Queen’s University Belfast has announced “a full risk assessment” to determine whether a symposium about the Charlie Hebdo murders, cancelled earlier this week, can go ahead.
The event, titled “Understanding Charlie: New perspectives on contemporary citizenship”, was due to take place in June.
On 20 April, the organisers sent an email saying that vice-chancellor Patrick Johnston had decided the symposium should not go ahead because of concerns about “the security risk for delegates and about the reputation of the university”.
On 21 April, however, Queen’s issued a counter-statement that the cancellation was a result of the event’s organisers, the Institute for Collaborative Research in the Humanities, failing to complete the appropriate risk assessment.
After the cancellation attracted much criticism on grounds of academic freedom, the university issued a further statement on 22 April stressing that “Queen’s is, and will remain, a place where difficult issues can be discussed”. It also reported that a new risk assessment had been commissioned, due for completion by 1 May, which would guide the university’s decision-making.
However, a slightly different version of events was provided by one of the people involved with the event. Speaking anonymously, they told Times Higher Education that it was their understanding that a “General Risk Assessment Form” had been completed on 23 March.

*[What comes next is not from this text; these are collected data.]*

(** ** The operations *)

Lemma locate_spec keys c id k p :
  locate keys c id = Some (k, p) -> pos_id p = id /\ exists l, c !! k = Some l /\ p ∈ l.
Proof.
  induction keys as [|k' keys IH]; simpl; [done|].
  destruct (List.find _ _) as [q|] eqn:Ef; [|done]. intros [= -> ->].
  apply List.find_some in Ef as [Hin Hid]. apply bool_decide_eq_true in Hid. split; [done|].
  destruct (c !! k) as [l|]; [|done]. exists l. split; [done|]. by apply list_elem_of_In.
Qed.

Lemma store_mirrors t t' c k l p q :
  mirrors t c -> c !! k = Some l -> p ∈ l -> tame p q ->
  (t' = t /\ settled q = settled p) \/ t' = alter (update_row q) (pos_id q) t ->
  mirrors t' (alter (update_first (fun x => bool_decide (pos_id x = pos_id q)) (fun _ => q)) k c).
Proof.
  intros Hm Hl Hp Ht Hw. pose proof Ht as [(Eid & Emk & _) _].
  assert (E : alter (update_first (fun x => bool_decide (pos_id x = pos_id q)) (fun _ => q)) k c =
    <[k := update_first (fun x => bool_decide (pos_id x = pos_id q)) (fun _ => q) l]> c).
  { apply map_eq. intros i. destruct (decide (i = k)) as [->|].
    - by rewrite lookup_alter_eq, Hl, lookup_insert_eq.
    - by rewrite lookup_alter_ne, lookup_insert_ne. }
  destruct (Hm _ _ Hl) as [Hnd Hs]. destruct (Hs p Hp) as [Hk Hrow].
  assert (Hc : changed (pos_id <$> l) t t').
  { intros id Hid. destruct Hw as [[-> _]| ->]; [done|]. rewrite lookup_alter_ne; [done|].
    intros <-. apply Hid. rewrite Eid. by apply list_elem_of_fmap_2. }
  rewrite E. apply (mirrors_replace t t' c k l); [done..|].
  assert (Hids : pos_id <$> update_first (fun x => bool_decide (pos_id x = pos_id q)) (fun _ => q) l =
    pos_id <$> l).
  { apply fmap_update_first. intros x. by rewrite bool_decide_eq_true. }
  assert (Hq : holds_row t' q).
  { destruct Hw as [[-> Hset]| ->]; [by apply (holds_row_settled t p)|by apply (holds_row_update t p)]. }
  split; [by rewrite Hids|]. intros x Hx. destruct (decide (pos_id x = pos_id q)) as [Ex|Ex].
  - assert (x = q) as ->; [|split; [congruence|done]].
    apply (nodup_key pos_id (update_first (fun x => bool_decide (pos_id x = pos_id q)) (fun _ => q) l));
      [by rewrite Hids|done| |done].
    assert (Hin : pos_id q ∈ pos_id <$> update_first (fun x => bool_decide (pos_id x = pos_id q)) (fun _ => q) l).
    { rewrite Hids, Eid. by apply list_elem_of_fmap_2. }
    apply list_elem_of_fmap in Hin as (y & Ey & Hy). clear x Hx Ex.
    assert (Hfirst : q ∈ update_first (fun x => bool_decide (pos_id x = pos_id q)) (fun _ => q) l);
      [|done]. clear y Ey Hy. clear -Hp Eid. induction l as [|z l IH]; [by apply elem_of_nil in Hp|].
    simpl. case_bool_decide as Ez; [apply list_elem_of_here|]. apply list_elem_of_further, IH.
    apply elem_of_cons in Hp as [->|Hp]; [by destruct Ez|done].
  - apply elem_of_update_first in Hx as [->|Hx]; [done|]. destruct (Hs x Hx) as [Hkx Hrx].
    split; [done|]. destruct Hw as [[-> _]| ->]; [done|]. by apply holds_row_other.
Qed.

Asked for a comment, a spokesman for the university said that, when “a funding application to support the symposium” had been submitted earlier this week, it had not included “a complete risk assessment”, which requires consultation with external bodies such as the police.
In order to “ensure a safe and secure environment for all our staff, students and visitors”, it was this which was being carried out now, the spokesman said.